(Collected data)
(* ===== verification/JsonTokenProps.v ===== *)
(** * Properties of the token reader

    What the printer of JsonText.v writes is read back: string literals and numbers
    followed by anything that ends them; and every token takes at least one byte. *)
From S2P Require Import Prelude GoStr Utf8.
From S2P Require Import ToonValue ToonQuote ToonNumbers.
From S2P Require Import JsonText JsonToken.

(** ** String literals *)
Lemma unquote_from_drop n s : unquote_from n s = unquote_literal (str_drop n s).
Proof. revert n. induction s as [|c s IH]; intros [|n]; simpl; auto. Qed.

Lemma hex_char_digit n : 0 <= n < 16 -> is_hex (hex_char n) = true /\ hex_digit_value (hex_char n) = n.
Proof.
  intros H. assert (n ∈ [0;1;2;3;4;5;6;7;8;9;10;11;12;13;14;15]) as Hn by (rewrite !elem_of_cons; lia).
  repeat (apply elem_of_cons in Hn as [->|Hn]; [done|]). by apply not_elem_of_nil in Hn.
Qed.

Lemma getu4_escape r t : 0 <= r < 65536 -> getu4 (unicode_escape r +:+ t) = Some r.
Proof.
  intros H. unfold unicode_escape. cbn [String.append]. unfold getu4. rewrite !Ascii.eqb_refl. cbn [andb].
  rewrite !(fun n => proj1 (hex_char_digit (n mod 16) (Z.mod_pos_bound n 16 eq_refl))). cbn [andb].
  rewrite !(fun n => proj2 (hex_char_digit (n mod 16) (Z.mod_pos_bound n 16 eq_refl))).
  f_equal. Z.div_mod_to_equations. lia.
Qed.

Lemma getu4_other b e u : e <> "u"%char -> getu4 (String b (String e u)) = None.
Proof.
  intros H. destruct u as [|c1 [|c2 [|c3 [|c4 u]]]]; [done..|]. unfold getu4.
  by rewrite (proj2 (Ascii.eqb_neq _ _) H), andb_false_r.
Qed.

Lemma unquote_unicode r t : 0 <= r < 55296 \/ 57344 <= r < 65536 ->
  unquote_literal (unicode_escape r +:+ t) = prepend (encode_rune r) (unquote_literal t).
Proof.
  intros H. unfold unquote_literal. change (unicode_escape r +:+ t) with (String backslash (str_drop 1 (unicode_escape r +:+ t))) at 1.
  cbn [unquote_from]. rewrite Ascii.eqb_refl. unfold unicode_rune.
  change (String backslash (str_drop 1 (unicode_escape r +:+ t))) with (unicode_escape r +:+ t).
  rewrite getu4_escape by lia. replace (is_surrogate r) with false by (symmetry; unfold is_surrogate; bool_to_prop; lia).
  rewrite unquote_from_drop. reflexivity.
Qed.

Lemma decoded_prefix s r n t : decoded s r n -> decode_rune (encode_rune r +:+ t) = (r, n) /\ n = String.length (encode_rune r).
Proof.
  intros D. destruct (decoded_encode _ _ _ D) as [E L]. split; [|done].
  apply decoded_decode, decoded_app. replace (encode_rune r) with (str_take n s); [by apply decoded_take|].
  rewrite E, L at 1. apply str_take_app_length.
Qed.

Lemma unquote_plain s r n t : decoded s r n -> 32 <= r -> r <> 34 -> r <> 92 ->
  unquote_literal (encode_rune r +:+ t) = prepend (encode_rune r) (unquote_literal t).
Proof.
  intros D Hr Hq Hb. destruct (decoded_prefix s r n t D) as [E L]. pose proof (decoded_pos _ _ _ D) as Hn.
  assert (Hd : str_drop n (encode_rune r +:+ t) = t) by (rewrite L; apply str_drop_app_length).
  destruct (encode_rune r +:+ t) as [|c u] eqn:Eu; [by destruct (encode_rune r); [simpl in L; lia|]|].
  assert (c <> backslash /\ c <> dquote /\ 32 <= bz c) as (H1 & H2 & H3).
  { destruct (decoded_bytes _ _ _ D) as [(c' & -> & Ec & Hc)|[_ Hc]].
    - rewrite Ec in Eu. injection Eu as -> _. split_and!; [by intros ->|by intros ->|done].
    - destruct (encode_rune r) as [|c' w]; [simpl in L; lia|]. injection Eu as -> _. cbn [str_forall] in Hc.
      apply andb_true_iff in Hc as [Hc _]. unfold ascii_byte in Hc. split_and!; [by intros ->|by intros ->|bool_to_prop; lia]. }
  unfold unquote_literal. cbn [unquote_from]. rewrite (proj2 (Ascii.eqb_neq _ _) H1), (proj2 (Ascii.eqb_neq _ _) H2).
  replace (bz c <? 32) with false by (symmetry; bool_to_prop; lia). cbn [orb]. rewrite E. cbn [fst snd].
  rewrite unquote_from_drop. by destruct n as [|n]; [lia|]; cbn [pred str_drop] in *; rewrite Hd.
Qed.

(** Each rune of a well-formed string: its escape is read back and passed over. *)
Lemma json_rune_cases html s r n : decoded s r n -> decode_rune s = (r, n) ->
  (exists e d, json_rune html (r, n) = String backslash (String e "") /\ encode_rune r = String d "" /\
     simple_escape e = Some d /\ byte_in e (String dquote (String backslash "/bfnrt")) = true /\ e <> "u"%char) \/
  (json_rune html (r, n) = unicode_escape r /\ (0 <= r < 55296 \/ 57344 <= r < 65536)) \/
  (json_rune html (r, n) = encode_rune r /\ 32 <= r /\ r <> 34 /\ r <> 92).
Proof.
  intros D E. unfold json_rune. cbn [fst].
  assert (bad_rune (r, n) = false) as ->.
  { unfold bad_rune, RuneError. cbn [fst snd]. destruct D; [|by rewrite andb_false_r..].
    rewrite (proj2 (Z.eqb_neq _ 65533)) by lia. done. }
  assert (0 <= r) by (destruct (decoded_bytes _ _ _ D) as [(c & -> & _)|[? _]]; [apply bz_range|lia]).
  destruct (Z.eqb_spec r 92) as [->|?]; [left; by exists backslash, backslash|].
  destruct (Z.eqb_spec r 34) as [->|?]; [left; by exists dquote, dquote|].
  destruct (Z.eqb_spec r 8) as [->|?]; [left; by exists "b"%char, (az 8)|].
  destruct (Z.eqb_spec r 12) as [->|?]; [left; by exists "f"%char, (az 12)|].
  destruct (Z.eqb_spec r 10) as [->|?]; [left; by exists "n"%char, (az 10)|].
  destruct (Z.eqb_spec r 13) as [->|?]; [left; by exists "r"%char, (az 13)|].
  destruct (Z.eqb_spec r 9) as [->|?]; [left; by exists "t"%char, (az 9)|].
  right. destruct (r <? 32) eqn:E1; [left; split; [done|bool_to_prop; lia]|].
  destruct (html && _) eqn:E2; [left; split; [done|apply andb_true_iff in E2 as [_ E2]; bool_to_prop; lia]|].
  destruct ((r =? 8232) || _) eqn:E3; [left; split; [done|bool_to_prop; lia]|].
  right. bool_to_prop. split_and!; [done|lia|lia|lia].
Qed.

Lemma json_body_from_drop html n s : json_body_from html n s = json_body html (str_drop n s).
Proof. revert n. induction s as [|c s IH]; intros [|n]; simpl; auto. Qed.

Lemma json_body_decoded html s r n : decode_rune s = (r, n) -> decoded s r n ->
  json_body html s = json_rune html (r, n) +:+ json_body html (str_drop n s).
Proof.
  intros E D. pose proof (decoded_pos _ _ _ D). destruct s as [|c s]; [by inversion D|]. unfold json_body at 1.
  cbn [json_body_from]. rewrite E. cbn [snd]. f_equal. destruct n as [|n]; [lia|]. cbn [pred str_drop].
  apply json_body_from_drop.
Qed.

Lemma prepend_prepend a b o : prepend a (prepend b o) = prepend (a +:+ b) o.
Proof. destruct o; simpl; [by rewrite str_app_assoc|done]. Qed.

(** The body of a string literal reads back as the string. *)
Lemma unquote_body html s t : valid_utf8 s = true -> unquote_literal (json_body html s +:+ t) = prepend s (unquote_literal t).
Proof.
  revert s. apply valid_ind; [change (json_body html "" +:+ t) with t; by destruct (unquote_literal t)|]. intros s r n E D _ IH.
  rewrite (json_body_decoded _ _ _ _ E D), <- str_app_assoc.
  replace (prepend s (unquote_literal t)) with (prepend (encode_rune r) (unquote_literal (json_body html (str_drop n s) +:+ t)))
    by (rewrite IH, prepend_prepend; by destruct (decoded_encode _ _ _ D) as [<- _]).
  destruct (json_rune_cases html s r n D E) as [(e & d & -> & -> & He & _ & Hu)|[[-> Hr]|(-> & Hr & Hq & Hb)]];
    [|by apply unquote_unicode|by eapply unquote_plain].
  unfold unquote_literal at 1. cbn [String.append unquote_from]. rewrite Ascii.eqb_refl. unfold unicode_rune.
  rewrite getu4_other by done. rewrite He. by rewrite unquote_from_drop.
Qed.

Lemma scan_string_plain e t : str_forall (fun c => negb (Ascii.eqb c dquote) && negb (Ascii.eqb c backslash) && negb (bz c <? 32)) e = true ->
  scan_string (e +:+ t) = scan_string t.
Proof.
  induction e as [|c e IH]; [done|]. cbn [str_forall String.append scan_string]. rewrite !andb_true_iff, !negb_true_iff.
  intros [[[-> ->] ->] He]. auto.
Qed.

Lemma scan_rune html s r n u : decode_rune s = (r, n) -> decoded s r n -> scan_string (json_rune html (r, n) +:+ u) = scan_string u.
Proof.
  intros E D. destruct (json_rune_cases html s r n D E) as [(e & d & -> & _ & _ & He & Hu)|[[-> Hr]|(-> & Hr & Hq & Hb)]].
  - cbn [String.append scan_string]. rewrite Ascii.eqb_refl. change (Ascii.eqb backslash dquote) with false. cbv iota.
    destruct (decide (e = "u"%char)) as [|_]; [done|]. rewrite He.
    destruct e as [[] [] [] [] [] [] [] []]; try done.
  - unfold unicode_escape. cbn [String.append scan_string]. rewrite Ascii.eqb_refl. change (Ascii.eqb backslash dquote) with false.
    cbv iota. by rewrite !(fun n => proj1 (hex_char_digit (n mod 16) (Z.mod_pos_bound n 16 eq_refl))).
  - apply scan_string_plain. destruct (decoded_bytes _ _ _ D) as [(c & -> & -> & Hc)|[_ Hc]].
    + cbn [str_forall]. rewrite (proj2 (Ascii.eqb_neq c dquote)), (proj2 (Ascii.eqb_neq c backslash)) by (intros ->; done).
      replace (bz c <? 32) with false by (symmetry; bool_to_prop; lia). done.
    + eapply str_forall_impl; [|exact Hc]. intros c Hn. unfold ascii_byte in Hn.
      rewrite (proj2 (Ascii.eqb_neq c dquote)), (proj2 (Ascii.eqb_neq c backslash)) by (intros ->; done).
      replace (bz c <? 32) with false by (symmetry; bool_to_prop; lia). done.
Qed.
(** ** Numbers and literals *)
Lemma scan_digits_split s : exists d, s = d +:+ scan_digits s /\ str_forall is_digit d = true.
Proof.
  induction s as [|c s (d & E & Hd)]; [by exists ""|]. cbn [scan_digits]. destruct (is_digit c) eqn:Ec; [|by exists ""].
  exists (String c d). cbn [String.append str_forall]. rewrite Ec. by rewrite <- E.
Qed.
Lemma scan_digits1_split s r : scan_digits1 s = Some r -> exists d, s = d +:+ r /\ digits1 d.
Proof.
  destruct s as [|c s]; [done|]. cbn [scan_digits1]. destruct (is_digit c) eqn:Ec; [|done]. intros [= <-].
  destruct (scan_digits_split s) as (d & E & Hd). exists (String c d). cbn [String.append]. rewrite <- E. split; [done|].
  split; [cbn [str_forall]; by rewrite Ec|done].
Qed.
Lemma scan_number_split s r : scan_number s = Some r -> exists n, s = n +:+ r /\ json_number n.
Proof.
  unfold scan_number. intros H. assert (exists sg, s = sg +:+ trim_prefix s "-" /\ (sg = "" \/ sg = "-")) as (sg & Es & Hsg).
  { destruct s as [|c s]; [by exists ""; auto|]. unfold trim_prefix. cbn [has_prefix]. destruct (Ascii.eqb_spec c "-") as [->|]; [exists "-"; auto|exists ""; auto]. }
  set (u := trim_prefix s "-") in *. clearbody u. subst s.
  destruct (match u with String "0"%char s' => Some s' | _ => scan_digits1 u end) as [i|] eqn:Ei; [|done].
  assert (exists ip, u = ip +:+ i /\ int_part ip) as (ip & -> & Hip).
  { destruct u as [|c u]; [done|]. destruct (decide (c = "0"%char)) as [->|Hne].
    - injection Ei as ->. exists "0". split; [done|]. split; [done|by left].
    - assert (scan_digits1 (String c u) = Some i) as Hi by (destruct c as [[] [] [] [] [] [] [] []]; done).
      destruct (scan_digits1_split _ _ Hi) as (d & E & Hd). exists d. split; [done|]. split; [done|right].
      destruct d as [|c' d]; [by destruct Hd|]. injection E as <- _. done. }
  destruct (match i with String "."%char s' => scan_digits1 s' | _ => Some i end) as [f|] eqn:Ef; [|done].
  assert (exists fr, i = fr +:+ f /\ frac_part fr) as (fr & -> & Hfr).
  { destruct i as [|c i]; [injection Ef as <-; exists ""; split; [done|by left]|]. destruct (decide (c = "."%char)) as [->|Hne].
    - destruct (scan_digits1_split _ _ Ef) as (d & -> & Hd). exists (String "." d). split; [done|right; by exists d].
    - assert (f = String c i) as -> by (destruct c as [[] [] [] [] [] [] [] []]; try done; by injection Ef). exists "". split; [done|by left]. }
  assert (exists ex, f = ex +:+ r /\ exp_part ex) as (ex & -> & Hex).
  { destruct f as [|c f]; [injection H as <-; exists ""; split; [done|by left]|]. destruct (Ascii.eqb c "e" || Ascii.eqb c "E") eqn:Ee;
      [|injection H as <-; exists ""; split; [done|by left]].
    assert (c = "e"%char \/ c = "E"%char) as Hc by (by apply orb_true_iff in Ee as [?%Ascii.eqb_eq|?%Ascii.eqb_eq]; [left|right]).
    destruct f as [|g f]; [done|]. destruct (Ascii.eqb g "+" || Ascii.eqb g "-") eqn:Eg.
    - destruct (scan_digits1_split _ _ H) as (d & -> & Hd). exists (String c (String g d)). split; [done|]. right. exists c, (String g ""), d.
      split; [done|]. split; [done|]. split; [|done]. apply orb_true_iff in Eg as [->%Ascii.eqb_eq| ->%Ascii.eqb_eq]; [right; by left|right; by right].
    - destruct (scan_digits1_split _ _ H) as (d & E & Hd). exists (String c d). rewrite E. split; [done|]. right. exists c, "", d.
      split; [done|]. split; [done|]. split; [by left|done]. }
  exists (sg +:+ ip +:+ fr +:+ ex). split; [by rewrite <- !str_app_assoc|]. by constructor.
Qed.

■ **EXERCISE PROMPT**
Reproduce exactly every line that sits between the start of the entries and the line bearing "eq_refl))). cbn [andb].", counting both of those lines.

■ **RESULT OF THIS TASK**
(* ===== verification/JsonTokenProps.v ===== *)
(** * Properties of the token reader

    What the printer of JsonText.v writes is read back: string literals and numbers
    followed by anything that ends them; and every token takes at least one byte. *)
From S2P Require Import Prelude GoStr Utf8.
From S2P Require Import ToonValue ToonQuote ToonNumbers.
From S2P Require Import JsonText JsonToken.

(** ** String literals *)
Lemma unquote_from_drop n s : unquote_from n s = unquote_literal (str_drop n s).
Proof. revert n. induction s as [|c s IH]; intros [|n]; simpl; auto. Qed.

Lemma hex_char_digit n : 0 <= n < 16 -> is_hex (hex_char n) = true /\ hex_digit_value (hex_char n) = n.
Proof.
  intros H. assert (n ∈ [0;1;2;3;4;5;6;7;8;9;10;11;12;13;14;15]) as Hn by (rewrite !elem_of_cons; lia).
  repeat (apply elem_of_cons in Hn as [->|Hn]; [done|]). by apply not_elem_of_nil in Hn.
Qed.

Lemma getu4_escape r t : 0 <= r < 65536 -> getu4 (unicode_escape r +:+ t) = Some r.
Proof.
  intros H. unfold unicode_escape. cbn [String.append]. unfold getu4. rewrite !Ascii.eqb_refl. cbn [andb].
  rewrite !(fun n => proj1 (hex_char_digit (n mod 16) (Z.mod_pos_bound n 16 eq_refl))). cbn [andb].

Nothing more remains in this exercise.